Parsers and rules use the same config pattern. Shorthand (`markdown = true`, `directed-cycle = "warn"`) for the common case. Table form (`[parsers.tsx]`, `[rules.orphan-node]`) for options or custom parsers/rules. Both support an `options` sub-table for arbitrary structured data passed through to the parser or rule. The `command` field is the discriminant — present means custom, absent means built-in.

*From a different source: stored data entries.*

(* ===== verification/Mutex.v ===== *)
(** * The spin lock: [src/src/mutex.rs].

    [Mutex] gives the lock's atomic operations and the bounded spinning of [lock]; several
    threads (or an interrupt handler and the code it interrupts) take their atomic steps in
    any order. *)

From S2P Require Import Prelude.

Module Mutex.

(** The data and the flag; the recorded locations are only for messages. *)
Record Mutex (T : Type) : Type := { data : T; is_taken : bool }.
Arguments data {T} _.
Arguments is_taken {T} _.

Section operations.
Context {T : Type}.

Definition Mutex_new (d : T) : Mutex T := {| data := d; is_taken := false |}.

Definition set_taken (b : bool) (m : Mutex T) : Mutex T := {| data := data m; is_taken := b |}.
Definition set_data (d : T) (m : Mutex T) : Mutex T := {| data := d; is_taken := is_taken m |}.

(** One [compare_exchange] from [false] to [true]; success is the guard. *)
Definition try_lock : M (Mutex T) unit := fun m =>
  if is_taken m then (Err "Lock faiilsd", m) else (Ok tt, set_taken true m).

(** [MutexGuard::drop]. *)
Definition MutexGuard_drop : M (Mutex T) unit := modify (set_taken false).

(** [lock] alone on the processor: [attempts] times [try_lock], then a panic. *)
Fixpoint lock_attempts (attempts : nat) : M (Mutex T) unit :=
  match attempts with
  | O => panic "Failed to lock mutecx"
  | S attempts => fun m =>
      match try_lock m with
      | (Ok _, m) => (Ok tt, m)
      | (_, m) => lock_attempts attempts m
      end
  end.
Definition LOCK_ATTEMPTS : nat := Z.to_nat 10000.
Definition lock : M (Mutex T) unit := lock_attempts LOCK_ATTEMPTS.

(** [under_locked]: the guard is dropped whatever [f] returns; a panic does not unwind, so
    it leaves the mutex taken. *)
Definition under_locked {R} (f : M T R) : M (Mutex T) R := fun m =>
  match lock m with
  | (Ok _, m) =>
      match f (data m) with
      | (Panic e, d) => (Panic e, set_data d m)
      | (r, d) => (r, set_taken false (set_data d m))
      end
  | (Err e, m) => (Err e, m)
  | (Panic e, m) => (Panic e, m)
  end.
End operations.
End Mutex.
Import Mutex.
Arguments data {T} _.
Arguments is_taken {T} _.

(** ** Threads *)
Module Threads.

(** A thread is outside, spinning with some attempts left, holding the guard, or dead. *)
Inductive Thread : Type := Outside | Spinning (left : nat) | Holding | Panicked.

Record World (T : Type) : Type := { mutex : Mutex T; threads : list Thread }.
Arguments mutex {T} _.
Arguments threads {T} _.

(** The atomic steps of [lock], of the holder's use of the data, and of the guard's drop. *)
Inductive thread_step {T : Type} : World T -> World T -> Prop :=
  | st_lock w i :
      threads w !! i = Some Outside ->
      thread_step w {| mutex := mutex w; threads := <[i := Spinning LOCK_ATTEMPTS]> (threads w) |}
  | st_acquire w i n m' :
      threads w !! i = Some (Spinning (S n)) -> try_lock (mutex w) = (Ok tt, m') ->
      thread_step w {| mutex := m'; threads := <[i := Holding]> (threads w) |}
  | st_spin w i n e m' :
      threads w !! i = Some (Spinning (S n)) -> try_lock (mutex w) = (Err e, m') ->
      thread_step w {| mutex := m'; threads := <[i := Spinning n]> (threads w) |}
  | st_give_up w i :
      threads w !! i = Some (Spinning 0) ->
      thread_step w {| mutex := mutex w; threads := <[i := Panicked]> (threads w) |}
  | st_write w i d :
      threads w !! i = Some Holding ->
      thread_step w {| mutex := set_data d (mutex w); threads := threads w |}
  | st_drop w i m' :
      threads w !! i = Some Holding -> MutexGuard_drop (mutex w) = (Ok tt, m') ->
      thread_step w {| mutex := m'; threads := <[i := Outside]> (threads w) |}.

Inductive threads_reach {T : Type} (n : nat) (d : T) : World T -> Prop :=
  | tr_init : threads_reach n d {| mutex := Mutex_new d; threads := replicate n Outside |}
  | tr_step w w' : threads_reach n d w -> thread_step w w' -> threads_reach n d w'.
End Threads.
Import Threads.
Arguments mutex {T} _.
Arguments threads {T} _.

(** The flag is set exactly when some thread holds the guard, and only one does. *)
Definition mutex_inv {T} (w : World T) : Prop :=
  (is_taken (mutex w) = true <-> exists i, threads w !! i = Some Holding) /\
  (forall i j, threads w !! i = Some Holding -> threads w !! j = Some Holding -> i = j).

Lemma insert_thread (ts : list Thread) i j old new t :
  ts !! i = Some old -> <[i := new]> ts !! j = Some t <->
    (j = i /\ t = new) \/ (j <> i /\ ts !! j = Some t).
Proof.
  intros Hi. pose proof (lookup_lt_Some _ _ _ Hi). destruct (decide (j = i)) as [->|Hne].
  - rewrite list_lookup_insert_eq by done. naive_solver.
  - rewrite list_lookup_insert_ne by done. naive_solver.
Qed.

(** A step of thread [i] that neither takes nor gives up the guard. *)
Lemma mutex_inv_other {T} (m : Mutex T) ts i old new :
  ts !! i = Some old -> old <> Holding -> new <> Holding ->
  mutex_inv {| mutex := m; threads := ts |} -> mutex_inv {| mutex := m; threads := <[i := new]> ts |}.
Proof.
  intros Hi Hold Hnew [Hflag Huniq]. unfold mutex_inv in *. cbn [mutex threads] in *.
  assert (forall j, <[i := new]> ts !! j = Some Holding <-> ts !! j = Some Holding) as Hj.
  { intros j. rewrite (insert_thread ts i j old new) by done. naive_solver. }
  setoid_rewrite Hj. done.
Qed.

Lemma mutex_inv_step {T} (w w' : World T) : mutex_inv w -> thread_step w w' -> mutex_inv w'.
Proof.
  intros Hinv Hstep. destruct Hstep as [[m ts] i Hi|[m ts] i n m' Hi Hl|[m ts] i n e m' Hi Hl|
    [m ts] i Hi|[m ts] i d Hi|[m ts] i m' Hi Hd]; cbn [mutex threads] in *.
  - by eapply mutex_inv_other.
  - unfold try_lock in Hl. destruct (is_taken m) eqn:Hm; [done|]. simplify_eq.
    destruct Hinv as [Hflag Huniq]. cbn [mutex threads] in *.
    assert (forall j, ts !! j <> Some Holding) as Hnone by (intros j Hj; rewrite (proj2 Hflag) in Hm; [done|by exists j]).
    split; cbn [mutex threads set_taken is_taken].
    + split; [|done]. intros _. exists i. apply list_lookup_insert_eq. by eapply lookup_lt_Some.
    + intros j k. rewrite !(insert_thread ts i _ _ Holding) by done. naive_solver.
  - unfold try_lock in Hl. destruct (is_taken m) eqn:Hm; [|done]. simplify_eq. by eapply mutex_inv_other.
  - by eapply mutex_inv_other.
  - done.
  - injection Hd as <-. destruct Hinv as [Hflag Huniq]. cbn [mutex threads] in *.
    assert (forall j, <[i := Outside]> ts !! j <> Some Holding) as Hnone.
    { intros j. rewrite (insert_thread ts i j Holding) by done. intros [[_ ?]|[Hne Hj]]; [done|].
      by apply Hne, Huniq. }
    split; cbn [mutex threads set_taken is_taken].
    + split; [done|]. intros [j Hj]. by apply Hnone in Hj.
    + intros j k Hj. by apply Hnone in Hj.
Qed.

Lemma mutex_reach_inv {T} n (d : T) w : threads_reach n d w -> mutex_inv w.
Proof.
  induction 1 as [|w w' _ IH Hstep]; [|by eapply mutex_inv_step].
  assert (forall j, (replicate n Outside) !! j <> Some Holding) as Hnone
    by (intros j [? _]%lookup_replicate; done).
  split; cbn [mutex threads]; [split; [done|intros [j Hj]; by apply Hnone in Hj]|intros j k Hj; by apply Hnone in Hj].
Qed.

(** C14. Mutual exclusion: in every interleaving of any number of threads that lock, spin (at
    most 10000 times), use the data and drop their guards, at most one thread holds a guard;
    while one does, every [try_lock] fails and changes nothing; and once it is dropped the
    next attempt succeeds. *)
Theorem mutex_exclusion {T} (n : nat) (d : T) (w : World T) (Hreach : threads_reach n d w) :
  (forall i j, threads w !! i = Some Holding -> threads w !! j = Some Holding -> i = j) /\
  ((exists i, threads w !! i = Some Holding) -> try_lock (mutex w) = (Err "Lock faiilsd", mutex w)) /\
  (~ (exists i, threads w !! i = Some Holding) -> (try_lock (mutex w)).1 = Ok tt).
Proof.
  destruct (mutex_reach_inv n d w Hreach) as [Hflag Huniq]. split; [done|].
  unfold try_lock. destruct (is_taken (mutex w)) eqn:Hm.
  - split; [done|]. intros Hno. exfalso. by apply Hno, Hflag.
  - split; [|done]. intros Hex. apply Hflag in Hex. congruence.
Qed.

(** Two threads, the first holding the guard. *)
Definition example_world : World Z :=
  {| mutex := {| data := 7; is_taken := true |}; threads := [Holding; Outside] |}.

Lemma mutex_exclusion_witness : try_lock (mutex example_world) = (Err "Lock faiilsd", mutex example_world).
Proof.
  refine (proj1 (proj2 (mutex_exclusion 2 7 example_world _)) (ex_intro _ 0%nat eq_refl)).
  apply (tr_step 2 7 {| mutex := Mutex_new 7; threads := [Spinning LOCK_ATTEMPTS; Outside] |}).
  - apply (tr_step 2 7 {| mutex := Mutex_new 7; threads := [Outside; Outside] |}); [apply tr_init|].
    by apply (st_lock {| mutex := Mutex_new 7; threads := [Outside; Outside] |} 0).
  - by apply (st_acquire {| mutex := Mutex_new 7; threads := [Spinning LOCK_ATTEMPTS; Outside] |}
      0 (Nat.pred LOCK_ATTEMPTS)).
Defined.

Lemma lock_attempts_taken {T} n (m : Mutex T) :
  is_taken m = true -> lock_attempts n m = (Panic "Failed to lock mutecx", m).
Proof.
  intros Hm. induction n as [|n IH]; [done|]. cbn [lock_attempts]. unfold try_lock. by rewrite Hm.
Qed.

Lemma lock_free {T} (m : Mutex T) : is_taken m = false -> lock m = (Ok tt, set_taken true m).
Proof.
  intros Hm. unfold lock, LOCK_ATTEMPTS. destruct (Z.to_nat 10000) eqn:E; [done|].
  cbn [lock_attempts]. unfold try_lock. by rewrite Hm.
Qed.

(** [lock] terminates: on a free mutex it takes the guard at once, and on one that stays
    taken (the caller itself holds it, on a single processor) it panics instead of
    spinning for ever; [under_locked] runs its closure on the data and leaves the mutex
    free whether the closure succeeds or fails. *)
Theorem lock_terminates {T R} (m : Mutex T) (f : M T R) :
  lock m = (if is_taken m then (Panic "Failed to lock mutecx", m) else (Ok tt, set_taken true m)) /\
  (is_taken m = false -> (forall e, (f (data m)).1 <> Panic e) ->
   under_locked f m = ((f (data m)).1, Mutex_new (f (data m)).2)).
Proof.
  split.
  - destruct (is_taken m) eqn:Hm; [by apply lock_attempts_taken|by apply lock_free].
  - intros Hm. unfold under_locked. rewrite lock_free by done. cbn [set_taken data].
    intros Hnp. destruct (f (data m)) as [[r|e|e] d']; [done|done|]. by destruct (Hnp e).
Qed.

Lemma lock_terminates_witness :
  under_locked (modify (Z.add 1)) (Mutex_new 41) = (Ok tt, Mutex_new 42).
Proof. exact (proj2 (lock_terminates (Mutex_new 41) (modify (Z.add 1))) eq_refl ltac:(done)). Defined.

Rules are evaluated at the configured severity. `--rule <name>` on the command line overrides `off` to `warn` for on-demand checks without config changes.

## Module layout

- [`src/README.md`]src/README.md — source module index
- [`tests/README.md`]tests/README.md — integration test index
- [`benches/README.md`]benches/README.md — benchmark index

## Adding a new analysis

1. Create `src/analyses/<name>.rs` with a struct implementing `Analysis`. Define the output type and implement `run()` taking `&AnalysisContext`.
2. Add `pub mod <name>` to [`src/analyses/mod.rs`]src/analyses/mod.rs. Add the name to `all_analysis_names()`, add a field to `EnrichedGraph`, and wire it in `enrich_graph()`.
3. Register in the report command's `all_analyses` list in [`src/main.rs`]src/main.rs.
4. If it powers a rule: create `src/rules/<name>.rs`, register in `all_rules()`, add default severity in [`src/config.rs`]src/config.rs, add to the `drft init` template.
5. Add unit tests in the analysis module, integration tests in [`tests/`]tests/README.md.
6. Document in `docs/analyses/<name>.md` and update [`docs/analyses/README.md`]docs/analyses/README.md.

## Adding a new metric

Add the metric extraction to [`src/metrics.rs`](src/metrics.rs) inside `compute_metrics()`. The metric reads from analysis results and returns a `Metric` with name, value, and kind. It automatically appears in `drft report` output. Add the metric name to `all_metric_names()`.

## Design principles

- **Analyses describe shape, rules judge correctness.** An analysis says "this edge is transitively redundant." A rule says "that's a warning."
- **Three directories, three concerns.** `parsers/` extracts links, `analyses/` computes properties, `rules/` emits diagnostics. No layer reaches into another's concern.
- **Parsers emit, the graph normalizes.** Parsers return raw strings. The graph builder handles URI detection, fragment stripping, path resolution, node classification. Parser authors don't bake in assumptions.
- **No new dependencies for algorithms.** All graph algorithms (Tarjan's SCC, Brandes' betweenness, PageRank, BFS) are implemented in `std` only. File graphs are small enough that O(V*E) is fine.
- **Deterministic output.** All results are sorted. No timestamps in lockfiles. Same input always produces same output.
- **Explicit node filtering.** Each analysis declares which node types it operates on. No shared default, no hidden filter. File nodes for most structural analyses; Directory nodes for boundary analyses.